Vor ein paar Jahren noch hatte man Paid Content-Strategien für Printmedien wenig Chancen gegeben. Nun explodieren förmlich die unterschiedlichen Möglichkeiten für Verlage, die diverse Anbieter als Geschäftsmodell für sich entdeckt haben. In nur fünf Monaten wurden österreichischen Verlagen drei neue Vertriebswege für ihre Inhalte offeriert, die die Hoffnung, dass Paid Content funktioniert, gestärkt haben. Was aber wird es den Verlagen bringen?

Digitaler Medienkonsum steigt

Die Prognose für Umsätze durch ePublishing in Österreich liegt für 2016 bei 60,51 Millionen Euro; nur 11 Millionen davon entfallen auf ePaper und eMagazine,der Rest sind Umsätze durch eBooks. Bis 2020 soll sich die Umsätze für ­ePublishing auf 119,31 Millionen Euro erhöhen, davon 19,1 Millionen für ePaper und eMagazine (Quelle: Prognostizierte Entwicklung des Marktes „Digitale Medien” in Österreich bis 2020, Statista, Juli 2015). Eine imposante Steigerung um über 70% in vier Jahren. Reicht das?

Es gibt keine Alternative. Die Konsumation digitaler Inhalte, insbesondere über das Tablet und das Smartphone, steigen stetig an. Junge Zielgruppen sind fast ausschließlich über diese Kanäle zu erreichen. Vertriebs- und Marketing Manager der Verlagshäuser stehen angesichts dieser Entwicklung nicht nur vor der Frage „Wo dabei sein, und wo nicht?”, sondern auch vor der Herausforderung zunehmender Vertriebs- und Marketinganforderungen:

1. Mehr Produktangebote und Produktkombinationen
2. Eine steigende Anzahl von Verkaufs- und Vertriebskanälen
3. Eine steigende Anzahl an Plattformen und Marktplätzen
4. Komplexere Interaktionsformen mit den Kunden.

Fragen wie: „Wie spreche ich die Zielgruppen auf den unterschiedlichen (Social Media-)Kanälen richtig und effizient an?” „Welche Formate brauche ich für das Ausspielen der Inhalte auf den verschiedenen Plattformen?” oder „Kann mein Serviceteam alle Kundenanfragen für alle Vertriebskanäle beantworten?” begleiten heute den Marketing- und Vertriebs­alltag.
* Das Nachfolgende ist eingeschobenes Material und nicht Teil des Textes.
Lemma get_desc_eq s v i d : v_desc v !! i = Some d -> get_desc i (mkV s v) = Ret d (mkV s v).
Proof. intros H. unfold get_desc, getd. mred. simpl. by rewrite H. Qed.

Lemma upd_desc_eq s v i d f :
  v_desc v !! i = Some d -> upd_desc i f (mkV s v) = Ret tt (mkV s (set_v_desc (<[i := f d]> (v_desc v)) v)).
Proof. intros H. unfold upd_desc. mred. by rewrite (get_desc_eq _ _ _ _ H). Qed.

(** Two assignments to fields of one descriptor. *)
Lemma upd_desc_twice {A} i f g (k : M vstate A) v :
  (upd_desc i f;; upd_desc i g;; k) v = (upd_desc i (g ∘ f);; k) v.
Proof.
  destruct v as [s v]. destruct (v_desc v !! i) as [d|] eqn:E.
  - mred. rewrite !(upd_desc_eq _ _ _ d) by done. mred.
    rewrite (upd_desc_eq _ _ _ (f d)).
    + mred. unfold set_v_desc at 1. simpl. rewrite list_insert_insert_eq. done.
    + simpl. rewrite list_lookup_insert_eq; [done|]. by eapply lookup_lt_Some.
  - unfold upd_desc, get_desc, getd. mred. simpl. by rewrite E.
Qed.

Lemma upd_desc_twice_end i f g v : (upd_desc i f;; upd_desc i g) v = upd_desc i (g ∘ f) v.
Proof.
  destruct v as [s v]. destruct (v_desc v !! i) as [d|] eqn:E.
  - mred. rewrite !(upd_desc_eq _ _ _ d) by done. mred. rewrite (upd_desc_eq _ _ _ (f d)).
    + unfold set_v_desc at 1. simpl. rewrite list_insert_insert_eq. done.
    + simpl. rewrite list_lookup_insert_eq; [done|]. by eapply lookup_lt_Some.
  - unfold upd_desc, get_desc, getd. mred. simpl. by rewrite E.
Qed.

Lemma upd_desc_bind {A} s v i d f (k : M vstate A) :
  v_desc v !! i = Some d -> (upd_desc i f;; k) (mkV s v) = k (mkV s (set_v_desc (<[i := f d]> (v_desc v)) v)).
Proof. intros H. mred. by rewrite (upd_desc_eq _ _ _ _ _ H). Qed.

Lemma modd_bind {A} s v f (k : M vstate A) : (modd f;; k) (mkV s v) = k (mkV s (f v)).
Proof. done. Qed.

Lemma set_free_eq s v i x :
  (i < length (v_free v))%nat -> set_free i x (mkV s v) = Ret tt (mkV s (set_v_free (<[i := x]> (v_free v)) v)).
Proof.
  intros Hi. destruct (lookup_lt_is_Some_2 _ _ Hi) as [y Hy]. unfold set_free, get_free, getd. mred. simpl. by rewrite Hy.
Qed.

Lemma upd_info_eq s v i x f :
  v_info v !! i = Some x -> upd_info i f (mkV s v) = Ret tt (mkV s (set_v_info (<[i := f x]> (v_info v)) v)).
Proof. intros H. unfold upd_info, get_info, getd. mred. simpl. by rewrite H. Qed.

Lemma upd_info_bind {A} s v i x f (k : M vstate A) :
  v_info v !! i = Some x -> (upd_info i f;; k) (mkV s v) = k (mkV s (set_v_info (<[i := f x]> (v_info v)) v)).
Proof. intros H. mred. by rewrite (upd_info_eq _ _ _ _ _ H). Qed.

(** ** Chains *)

Definition chain : Type := nat * nat * nat.
Definition members (c : chain) : list nat := [c.1.1; c.1.2; c.2].
Definition in_use (cs : list chain) : list nat := concat (members <$> cs).

Lemma elem_of_in_use c cs j : c ∈ cs -> j ∈ members c -> j ∈ in_use cs.
Proof.
  intros Hc Hj. apply list_elem_of_In, in_concat. exists (members c).
  split; [apply list_elem_of_In; by apply list_elem_of_fmap_2|by apply list_elem_of_In].
Qed.

(** The descriptors of a chain, as virtio_disk_rw links them. *)
Definition linked (ds : list virtq_desc) (c : chain) : Prop :=
  exists d0 d1 d2, ds !! c.1.1 = Some d0 /\ ds !! c.1.2 = Some d1 /\ ds !! c.2 = Some d2 /\
    Z.land (d_flags d0) VRING_DESC_F_NEXT <> 0 /\ d_next d0 = Z.of_nat c.1.2 /\
    Z.land (d_flags d1) VRING_DESC_F_NEXT <> 0 /\ d_next d1 = Z.of_nat c.2 /\
    Z.land (d_flags d2) VRING_DESC_F_NEXT = 0.

(** The free map when the descriptors [U] are in use. *)
Definition free_map (U : list nat) : list bool := (fun i => bool_decide (i ∉ U)) <$> seq 0 NUM.

(** The descriptors [U] are in use, among them those of the chains [cs]. *)
Record vq_use (v : vdisk) (U : list nat) (cs : list chain) : Prop := {
  vq_desc : length (v_desc v) = NUM;
  vq_info : length (v_info v) = NUM;
  vq_ops : length (v_ops v) = NUM;
  vq_ring : length (av_ring (v_avail v)) = NUM;
  vq_avail : 0 <= av_idx (v_avail v) < 2 ^ 16;
  vq_nodup : NoDup U;
  vq_range i : i ∈ U -> (i < NUM)%nat;
  vq_free : v_free v = free_map U;
  vq_clear i : (i < NUM)%nat -> i ∉ U -> v_desc v !! i = Some zero_desc;
  vq_linked c : c ∈ cs -> linked (v_desc v) c;
  vq_chains i : i ∈ in_use cs -> i ∈ U;
}.

Definition vq_wf (v : vdisk) (cs : list chain) : Prop := vq_use v (in_use cs) cs.

Lemma free_map_lookup U i : (i < NUM)%nat -> free_map U !! i = Some (bool_decide (i ∉ U)).
Proof. intros Hi. unfold free_map. by rewrite list_lookup_fmap, lookup_seq_lt. Qed.

Lemma length_free_map U : length (free_map U) = NUM.
Proof. reflexivity. Qed.

Lemma free_map_insert U U' i x :
  (i < NUM)%nat -> x = bool_decide (i ∉ U') -> (forall j, j <> i -> j ∈ U <-> j ∈ U') ->
  <[i := x]> (free_map U) = free_map U'.
Proof.
  intros Hi -> Hj. apply list_eq. intros j. destruct (decide (j < NUM)%nat) as [Hlt|Hge].
  - rewrite (free_map_lookup U') by done. destruct (decide (j = i)) as [->|Hne].
    + by rewrite list_lookup_insert_eq.
    + rewrite list_lookup_insert_ne, free_map_lookup by done. f_equal. apply bool_decide_ext. by rewrite Hj.
  - rewrite !lookup_ge_None_2; [done|..]; rewrite ?length_insert, length_free_map; lia.
Qed.

(** ** alloc_desc and free_desc on the map of free descriptors *)

(** The first free descriptor. *)
Definition first_free (fr : list bool) : option nat := fst <$> list_find (eq true) fr.

Lemma alloc_desc_eq s v :
  length (v_free v) = NUM ->
  alloc_desc (mkV s v) =
    match first_free (v_free v) with
    | Some i => Ret (Z.of_nat i) (mkV s (set_v_free (<[i := false]> (v_free v)) v))
    | None => Ret (-1) (mkV s v)
    end.
Proof.
  intros Hl. destruct v as [ds av us fr ui inf ops rg]. simpl in *.
  do 8 (destruct fr as [|[] fr]; try discriminate Hl; try reflexivity).
  destruct fr; [|discriminate Hl]. reflexivity.
Qed.

Lemma first_free_Some U i :
  first_free (free_map U) = Some i -> (i < NUM)%nat /\ i ∉ U /\ forall j, (j < i)%nat -> j ∈ U.
Proof.
  unfold first_free. destruct (list_find _ _) as [[j x]|] eqn:E; [|done]. simpl. intros [= <-].
  apply list_find_Some in E as (Hj & Hx & Hlt). subst x.
  assert (HN : (j < NUM)%nat) by (apply lookup_lt_Some in Hj; by rewrite length_free_map in Hj).
  rewrite free_map_lookup in Hj by done. injection Hj as Hj. split_and!; [done|by apply bool_decide_eq_true in Hj|].
  intros k Hk. destruct (decide (k ∈ U)) as [|Hn]; [done|]. exfalso.
  apply (Hlt k true); [|done|done]. rewrite free_map_lookup by lia. by rewrite bool_decide_eq_true_2.
Qed.

Lemma first_free_None U : first_free (free_map U) = None -> (NUM <= length U)%nat.
Proof.
  unfold first_free. destruct (list_find _ _) as [[j x]|] eqn:E; [done|]. intros _.
  apply list_find_None in E. rewrite Forall_forall in E.
  change NUM with (length (seq 0 NUM)). apply submseteq_length, NoDup_submseteq; [apply NoDup_seq|].
  intros i Hi%elem_of_seq. destruct (decide (i ∈ U)) as [|Hn]; [done|]. exfalso. apply (E true); [|done].
  apply list_elem_of_lookup. exists i. rewrite free_map_lookup by lia. by rewrite bool_decide_eq_true_2.
Qed.

(** alloc_desc takes the lowest free descriptor. *)
Lemma alloc_desc_spec s v U cs :
  vq_use v U cs ->
  match first_free (free_map U) with
  | Some i => let v' := set_v_free (<[i := false]> (v_free v)) v in
      alloc_desc (mkV s v) = Ret (Z.of_nat i) (mkV s v') /\ (i < NUM)%nat /\ i ∉ U /\ vq_use v' (i :: U) cs
  | None => alloc_desc (mkV s v) = Ret (-1) (mkV s v) /\ (NUM <= length U)%nat
  end.
Proof.
  intros Hwf. pose proof Hwf as [Hd Hi Ho Hr Ha Hnd Hrg Hf Hc Hl Hch].
  pose proof (alloc_desc_eq s v) as E. rewrite Hf, length_free_map in E. specialize (E eq_refl).
  destruct (first_free (free_map U)) as [i|] eqn:Hff; [|split; [done|by apply first_free_None]].
  destruct (first_free_Some _ _ Hff) as (Hlt & Hn & _). cbv zeta. rewrite Hf. split; [done|]. split; [done|]. split; [done|].
  constructor; try done; simpl.
  - by constructor.
  - intros j [->|Hj]%elem_of_cons; [done|by apply Hrg].
  - apply free_map_insert; [done| |].
    + rewrite bool_decide_eq_false_2; [done|]. intros H. apply H. by left.
    + intros j Hj. rewrite elem_of_cons. naive_solver.
  - intros j Hj Hnj. apply Hc; [done|]. intros Hin. apply Hnj. by right.
  - intros j Hj. right. by apply Hch.
Qed.

(** free_desc of a descriptor that belongs to no chain. *)
Definition freed (i : nat) (v : vdisk) : vdisk :=
  set_v_free (<[i := true]> (v_free v)) (set_v_desc (<[i := zero_desc]> (v_desc v)) v).
Lemma brelse_wrote dev V L P p pp s blk i :
  fs dev V L P p pp s -> L !! blk = Some i ->
  blk ∈ P \/ V blk = disk_read (k_disk s) blk ->
  returns (brelse i s) (fun _ s' => fs dev V (delete blk L) P p pp s' /\ wrote_all [] s s').
Proof.
  intros Hfs HL Hs. eapply returns_mono; [by eapply brelse_spec|]. cbn beta.
  intros _ s1 [? ?]. auto with wal.
Qed.

Lemma bread_wrote dev V L P p pp s blk :
  fs dev V L P p pp s -> L !! blk = None -> blk ∈ P \/ (size (dom L ∪ P) < NBUF)%nat ->
  returns (bread dev blk s) (fun i s' =>
    fs dev V (<[blk := i]> L) P p pp s' /\ wrote_all [] s s').
Proof.
  intros Hfs HL Hs. eapply returns_mono; [by eapply bread_spec|]. cbn beta.
  intros i s1 [? ?]. auto with wal.
Qed.

Lemma unlock_two (a b : Z) (i j : nat) : delete a (delete b (<[b := j]> (<[a := i]> ∅))) = (∅ : gmap Z nat).
Proof.
  apply map_eq. intros c. rewrite lookup_empty.
  destruct (decide (c = a)) as [->|]; [by rewrite lookup_delete_eq|]. rewrite lookup_delete_ne by done.
  destruct (decide (c = b)) as [->|]; [by rewrite lookup_delete_eq|].
  by rewrite lookup_delete_ne, !lookup_insert_ne by done.
Qed.

Section wal.
  Context (dev start : Z) (p : nat) (pp : proc).

(** Outside the log's own blocks. *)
Definition home (b : Z) : Prop := b < start \/ start + LOGBLOCKS < b.

(** The writes that copy the transaction to the log. *)
Definition log_copies (V : Z -> list Z) (blks : list Z) : list (Z * list Z) :=
  imap (fun k blk => (start + Z.of_nat k + 1, V blk)) blks.
(* ===== verification/Path.v ===== *)
(** * Path names: skipelem against splitting at slashes

    The reference reading of a path is the list of its non-empty elements
    between slashes.  Following skipelem from the start of a path yields
    exactly these, each cut to the DIRSIZ bytes a directory entry holds. *)

From S2P Require Import Prelude State Spinlock CString Sysargs Proc Sleeplock Bio Log Usercopy Fs.

(** ** Reference *)

(** The characters of the string up to its NUL. *)
Fixpoint chars (path : list Z) : list Z :=
  match path with
  | c :: path' => if c =? 0 then [] else c :: chars path'
  | [] => []
  end.

(** Splitting at slashes; the result is never empty. *)
Fixpoint split_slash (l : list Z) : list (list Z) :=
  match l with
  | [] => [[]]
  | c :: l' =>
      if c =? SLASH then [] :: split_slash l'
      else match split_slash l' with
           | e :: es => (c :: e) :: es
           | [] => [[c]]
           end
  end.

Definition path_elems (path : list Z) : list (list Z) :=
  filter (.≠ []) (split_slash (chars path)).

(** The names skipelem produces one after another. *)
Fixpoint skipelems (fuel : nat) (path name : list Z) : list (list Z) :=
  match fuel with
  | O => []
  | S fuel' =>
      match skipelem path name with
      | None => []
      | Some (path', name') => cname name' (Z.to_nat DIRSIZ) :: skipelems fuel' path' name'
      end
  end.

(** A C string: it has a NUL. *)
Definition terminated (path : list Z) : Prop := 0 ∈ path.

(** ** The two scanning loops *)

Lemma skip_slashes_length path : (length (skip_slashes path) <= length path)%nat.
Proof. induction path as [|c path IH]; simpl; [lia|]. destruct (c =? SLASH); simpl; lia. Qed.

Lemma skip_slashes_terminated path : terminated path -> terminated (skip_slashes path).
Proof.
  unfold terminated. induction path as [|c path IH]; [done|]. simpl. intros H.
  destruct (Z.eqb_spec c SLASH) as [->|]; [|done]. apply IH.
  apply elem_of_cons in H as [?|?]; [done|done].
Qed.

Lemma skip_slashes_elems path : path_elems (skip_slashes path) = path_elems path.
Proof.
  induction path as [|c path IH]; [done|]. simpl. destruct (Z.eqb_spec c SLASH) as [->|]; [|done].
  rewrite IH. unfold path_elems. simpl. by rewrite filter_cons_False by naive_solver.
Qed.

Lemma skip_slashes_head path c p : skip_slashes path = c :: p -> c <> SLASH.
Proof.
  induction path as [|a path IH]; [done|]. simpl. destruct (Z.eqb_spec a SLASH); [done|].
  by intros [= <- <-].
Qed.

Lemma split_slash_cons l : exists e es, split_slash l = e :: es.
Proof.
  induction l as [|c l (e & es & IH)]; simpl; [eauto|]. rewrite IH. destruct (c =? SLASH); eauto.
Qed.

(** take_elem cuts the string at the first slash. *)
Lemma take_elem_spec path e rest :
  take_elem path = (e, rest) -> terminated path ->
  Forall (fun c => c <> 0 /\ c <> SLASH) e /\ terminated rest /\
  (length e + length rest = length path)%nat /\
  (exists c r, rest = c :: r /\ (c = SLASH \/ c = 0)) /\
  exists es, split_slash (chars path) = e :: es /\
    filter (.≠ []) es = path_elems rest.
Proof.
  unfold terminated. revert e rest. induction path as [|c path IH]; intros e rest; [set_solver|].
  simpl. destruct (Z.eqb_spec c SLASH) as [->|Hs]; simpl.
  { intros [= <- <-] Ht. split_and!; try done; [by eexists _, _; eauto|].
    eexists. split; [done|]. unfold path_elems. simpl.
    by rewrite filter_cons_False by naive_solver. }
  destruct (Z.eqb_spec c 0) as [->|Hz]; simpl.
  { intros [= <- <-] Ht. split_and!; try done; [by eexists _, _; eauto|]. by exists []. }
  destruct (take_elem path) as [e' rest'] eqn:E. intros [= <- <-] Ht.
  apply elem_of_cons in Ht as [?|Ht]; [done|].
  destruct (IH e' rest' eq_refl Ht) as (H1 & H2 & H3 & H4 & es & H5 & H6).
  split_and!; try done.
  - by constructor.
  - simpl. lia.
  - exists es. rewrite H5. by destruct (Z.eqb_spec c SLASH).
Qed.

(** ** The name buffer *)

Lemma cname_nonzero e n r :
  Forall (fun c => c <> 0 /\ c <> SLASH) e -> (length e < n)%nat -> cname (e ++ 0 :: r) n = e.
Proof.
  intros He. revert n. induction He as [|c e [Hc _] _ IH]; intros [|n] Hn; simpl in *; try lia; [done|].
  destruct (Z.eqb_spec c 0); [done|]. rewrite IH by lia. done.
Qed.

Lemma cname_full e n r :
  Forall (fun c => c <> 0 /\ c <> SLASH) e -> length e = n -> cname (e ++ r) n = e.
Proof.
  intros He. revert n. induction He as [|c e [Hc _] _ IH]; intros [|n] Hn; simpl in *; try lia; [by destruct r|].
  destruct (Z.eqb_spec c 0); [done|]. rewrite IH by lia. done.
Qed.

(** What skipelem leaves in a DIRSIZ-byte buffer: the element, cut. *)
Lemma skipelem_name (name e : list Z) :
  length name = Z.to_nat DIRSIZ -> Forall (fun c => c <> 0 /\ c <> SLASH) e ->
  let name' := if (Z.to_nat DIRSIZ <=? length e)%nat then splice name 0 (take (Z.to_nat DIRSIZ) e)
               else splice name 0 (e ++ [0]) in
  length name' = Z.to_nat DIRSIZ /\ cname name' (Z.to_nat DIRSIZ) = take (Z.to_nat DIRSIZ) e.
Proof.
  intros Hn He name'. unfold name'. destruct (Nat.leb_spec (Z.to_nat DIRSIZ) (length e)) as [Hl|Hl].
  - split; [rewrite length_splice; [done|rewrite length_take; lia]|].
    unfold splice. simpl. apply cname_full; [by apply Forall_take|]. rewrite length_take. lia.
  - split; [rewrite length_splice; [done|rewrite length_app; simpl; lia]|].
    unfold splice. simpl. rewrite <- app_assoc. simpl. rewrite cname_nonzero by done.
    by rewrite take_ge by lia.
Qed.

(** ** skipelem and namex's traversal *)

Lemma skipelem_step path name :
  terminated path -> length name = Z.to_nat DIRSIZ ->
  match skipelem path name with
  | None => path_elems path = []
  | Some (path', name') => exists e,
      path_elems path = e :: path_elems path' /\ cname name' (Z.to_nat DIRSIZ) = take (Z.to_nat DIRSIZ) e /\
      terminated path' /\ length name' = Z.to_nat DIRSIZ /\ (length path' < length path)%nat /\
      (forall c p, path' = c :: p -> c <> SLASH)
  end.
Proof.
  intros Ht Hn. unfold skipelem. rewrite <- skip_slashes_elems.
  pose proof (skip_slashes_terminated _ Ht) as Ht1. pose proof (skip_slashes_length path) as Hl1.
  destruct (skip_slashes path) as [|c p] eqn:E; [done|].
  pose proof (skip_slashes_head _ _ _ E) as Hc. destruct (Z.eqb_spec c 0) as [->|Hz]; [done|].
  destruct (take_elem (c :: p)) as [e rest] eqn:Et.
  destruct (take_elem_spec _ _ _ Et Ht1) as (He & Ht2 & Hlen & _ & es & Hs & Hf).
  assert (Hne : e <> []).
  { simpl in Et. destruct (Z.eqb_spec c SLASH); [done|]. destruct (Z.eqb_spec c 0); [done|].
    simpl in Et. destruct (take_elem p). by injection Et as <- _. }
  destruct (skipelem_name name e Hn He) as [Hnl Hnc]. exists e. split_and!; try done.
  - unfold path_elems at 1. rewrite Hs, filter_cons_True by done. by rewrite Hf, skip_slashes_elems.
  - by apply skip_slashes_terminated.
  - pose proof (skip_slashes_length rest). destruct e; [done|]. simpl in Hlen, Hl1. lia.
  - intros c' p'. apply skip_slashes_head.
Qed.

(** Repeating skipelem, as namex does, visits exactly the non-empty
    slash-separated elements of the path, in order, each cut to DIRSIZ bytes;
    it ends, and the rest it returns never starts with a slash. *)
Theorem skipelem_visits_elements path name fuel :
  terminated path -> length name = Z.to_nat DIRSIZ -> (length path <= fuel)%nat ->
  skipelems fuel path name = take (Z.to_nat DIRSIZ) <$> path_elems path /\
  forall path' name' c p, skipelem path name = Some (path', name') -> path' = c :: p -> c <> SLASH.
Proof.
  intros Ht Hn Hf. split.
  - revert path name Ht Hn Hf. induction fuel as [|fuel IH]; intros path name Ht Hn Hf.
    { destruct path; [by apply not_elem_of_nil in Ht|simpl in Hf; lia]. }
    simpl. pose proof (skipelem_step path name Ht Hn) as Hs.
    destruct (skipelem path name) as [[path' name']|]; [|by rewrite Hs].
    destruct Hs as (e & -> & -> & Ht' & Hn' & Hl & _). simpl. f_equal. apply IH; [done|done|lia].
  - intros path' name' c p Hs. pose proof (skipelem_step path name Ht Hn) as H. rewrite Hs in H.
    destruct H as (e & _ & _ & _ & _ & _ & H). apply H.
Qed.

(** The examples of the comment above skipelem. *)
Example skipelem_examples :
  skipelem (cstr "a/bb/c") new_name = Some (cstr "bb/c", cstr "a" ++ replicate 12 0) /\
  skipelem (cstr "///a//bb") new_name = Some (cstr "bb", cstr "a" ++ replicate 12 0) /\
  skipelem (cstr "a") new_name = Some (cstr "", cstr "a" ++ replicate 12 0) /\
  skipelem (cstr "") new_name = None /\ skipelem (cstr "////") new_name = None.
Proof. vm_compute. done. Qed.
Dazu kommt, dass die Logistik und Zustellung zu einer technischen Frage geworden ist.

Bisher nur individuelle Lösungen

Österreichische Verlage haben auf diese Anforderungen bisher meist mit individuellen Verlagslösungen reagiert, die manchmal umständlich und teuer scheinen. Als Vergleich kann die Vorgehensweise beim Eintritt des Internets dienen, der vielen Verlagsorganisationen bis heute zusetzt.

Zu Beginn einfach „neben” die bestehende Organisation „hingestellt”, wurden aus Verlagen plötzlich „Medienhäuser”. Der Begriff allein kann aber nicht über die Tatsache hinwegtäuschen, dass die Integration des Mediums „Internet” bis heute oft gar nicht oder nur halbherzig umgesetzt ist. Was übrig bleibt, ist das schlechte Gefühl, auf einem Schatz von potenziellen Kundendaten zu sitzen, den man nicht heben kann.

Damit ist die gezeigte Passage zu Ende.